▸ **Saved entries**
*** Block opens ***

Lemma dispatch_inv n c message b :
  (∀ s, clients b !! c = Some s → cl_greeted s = true) →
  broker_inv n b → broker_inv n (dispatch c message b).1.
Proof.
  intros Hg Hinv. destruct message; cbn [dispatch fst]; try exact Hinv;
    try (by apply alter_flags_inv; [|intros s Hs; exact (Hg s Hs)|]).
  - by apply subscribe_inv.
  - eapply same_shape_inv; [apply ack_shape|exact Hinv].
  - by apply unsubscribe_inv.
  - by apply take_control_inv.
  - by apply resize_pane_inv.
Qed.

Lemma handle_inv n c message b : broker_inv n b → broker_inv n (handle c message b).1.
Proof.
  intros Hinv. unfold handle. destruct (clients b !! c) as [s|] eqn:Hs; [|done].
  destruct (cl_greeted s) eqn:Hg.
  - apply dispatch_inv; [|done]. intros s' Hs'. congruence.
  - unfold handshake. destruct message; try exact Hinv. destruct (_ =? _)%N; [|exact Hinv].
    by apply alter_flags_inv.
Qed.

Lemma connect_inv n b : (n < u64_max)%N → broker_inv n b → broker_inv (n + 1) (connect b).1.
Proof.
  intros Hn [H1 H2 H3 H4 H5 H6 H7]. unfold connect; cbn [fst].
  assert (clients b !! next_client b = None) as Hfresh.
  { apply eq_None_not_Some. intros Hs%H5. lia. }
  assert (u64_wrapping_add (next_client b) 1 = next_client b + 1)%N as Hnext
    by (apply u64_wrapping_add_small; lia).
  split; cbn [next_client clients]; rewrite ?Hnext; try done; try lia.
  - intros c pane. unfold subscription; cbn [clients]. rewrite lookup_insert.
    change (subscribed _ c pane) with (subscribed b c pane).
    case_decide; [|apply H1]. subst. rewrite (H1 (next_client b) pane).
    unfold subscription. rewrite Hfresh. simpl. rewrite lookup_empty. done.
  - intros c. rewrite lookup_insert. case_decide; [lia|]. intros Hs%H5. lia.
  - intros c s. rewrite lookup_insert. case_decide; [by intros [= <-] _|apply H7].
Qed.

Lemma federation_inv n st b : broker_inv n b → broker_inv n (federation_updated st b).1.
Proof.
  intros Hinv. unfold federation_updated, close_vanished_routes.
  assert (broker_inv n (set_state b st)) as Hinv'
    by (eapply same_shape_inv; [|exact Hinv]; by split).
  pose proof (each_ind pane_route_closed (λ _ b', broker_inv n b')
    (filter (λ pane, pane_is_gone (state (set_state b st)) pane = true) (keys (routes (set_state b st))))
    (set_state b st, []) Hinv') as Heach.
  destruct (each _ _ _) as [b' closed]. apply Heach.
  intros pane l b0. by apply route_closed_inv.
Qed.

Lemma step_inv n i b : (n < u64_max)%N → broker_inv n b → broker_inv (n + 1) (step i b).1.
Proof.
  intros Hn Hinv. assert (broker_inv (n + 1) b) as Hinv' by (eapply broker_inv_mono; [|exact Hinv]; lia).
  destruct i; cbn [step].
  - by apply connect_inv.
  - by apply disconnect_inv.
  - by apply handle_inv.
  - by apply federation_inv.
  - eapply same_shape_inv; [apply pane_frame_shape|done].
  - by apply unclaimed_inv.
  - by apply route_closed_inv.
  - by apply downgraded_inv.
  - unfold agent_cards_updated. case_bool_decide; [done|].
    eapply same_shape_inv; [|exact Hinv']. by split.
Qed.

Lemma new_inv v fs qs : broker_inv 0 (Broker_new v fs qs).
Proof.
  split; try done.
  - intros c pane. unfold subscribed, subscription; simpl. rewrite lookup_empty. simpl.
    setoid_rewrite lookup_empty. naive_solver.
  - intros c; simpl. rewrite lookup_empty. by intros [? ?].
Qed.
End inv.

*** Block closes ***

▸ **What you should do**
Look over the records above and copy each line that includes the string "subscription".

▸ **Exercise output**
  - intros c pane. unfold subscription; cbn [clients]. rewrite lookup_insert.
    unfold subscription. rewrite Hfresh. simpl. rewrite lookup_empty. done.
  - intros c pane. unfold subscribed, subscription; simpl. rewrite lookup_empty. simpl.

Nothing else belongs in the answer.